(** X14. Whenever [linearize_single.py] reads a file, [linearize_all.py]
    reads the same two lists from it and prints no error; both lists then
    have one entry per data row of the file. *)
Theorem linearize_single_and_all_read_the_same
    (float_of : string -> option R) (file : list (list string))
    (time_list counts_list : list R) :
  linearize_single.load float_of file = inr (time_list, counts_list) ->
  linearize_all.load float_of file = ((time_list, counts_list), None) /\
  List.length time_list = List.length (snd (DictReader file)) /\
  List.length counts_list = List.length (snd (DictReader file)).
Proof.
  unfold linearize_single.load, linearize_all.load.
  destruct (DictReader file) as [headers rows]. simpl.
  destruct headers as [[| time_col [| data_col more]] |]; try discriminate.
  intros H. apply linearize_single_read_rows_agree in H. exact H.
Qed.

Lemma linearize_single_and_all_read_the_same_witness :
  let file := [["Time"%string; "Channel 3"%string];
               ["0"%string; "100"%string]; [];
               ["1000"%string; "61"%string]] in
  linearize_single.load sample_float file = inr ([0; 1000], [100; 61]) /\
  linearize_all.load sample_float file = (([0; 1000], [100; 61]), None) /\
  List.length [0; 1000] = List.length (snd (DictReader file)) /\
  List.length [100; 61] = List.length (snd (DictReader file)).
Proof.
  intros file.
  assert (H : linearize_single.load sample_float file
              = inr ([0; 1000], [100; 61])) by reflexivity.
  split; [exact H |].
  exact (linearize_single_and_all_read_the_same sample_float file _ _ H).
Defined.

..............................

# What needs to be done
Starting at the line that contains "unfold linearize_single.load, linearize_all.load.", retype each line through the end of the listing above and nothing else.

# Solution for this exercise
  unfold linearize_single.load, linearize_all.load.
  destruct (DictReader file) as [headers rows]. simpl.
  destruct headers as [[| time_col [| data_col more]] |]; try discriminate.
  intros H. apply linearize_single_read_rows_agree in H. exact H.
Qed.

Lemma linearize_single_and_all_read_the_same_witness :
  let file := [["Time"%string; "Channel 3"%string];
               ["0"%string; "100"%string]; [];
               ["1000"%string; "61"%string]] in
  linearize_single.load sample_float file = inr ([0; 1000], [100; 61]) /\
  linearize_all.load sample_float file = (([0; 1000], [100; 61]), None) /\
  List.length [0; 1000] = List.length (snd (DictReader file)) /\
  List.length [100; 61] = List.length (snd (DictReader file)).
Proof.
  intros file.
  assert (H : linearize_single.load sample_float file
              = inr ([0; 1000], [100; 61])) by reflexivity.
  split; [exact H |].
  exact (linearize_single_and_all_read_the_same sample_float file _ _ H).
Defined.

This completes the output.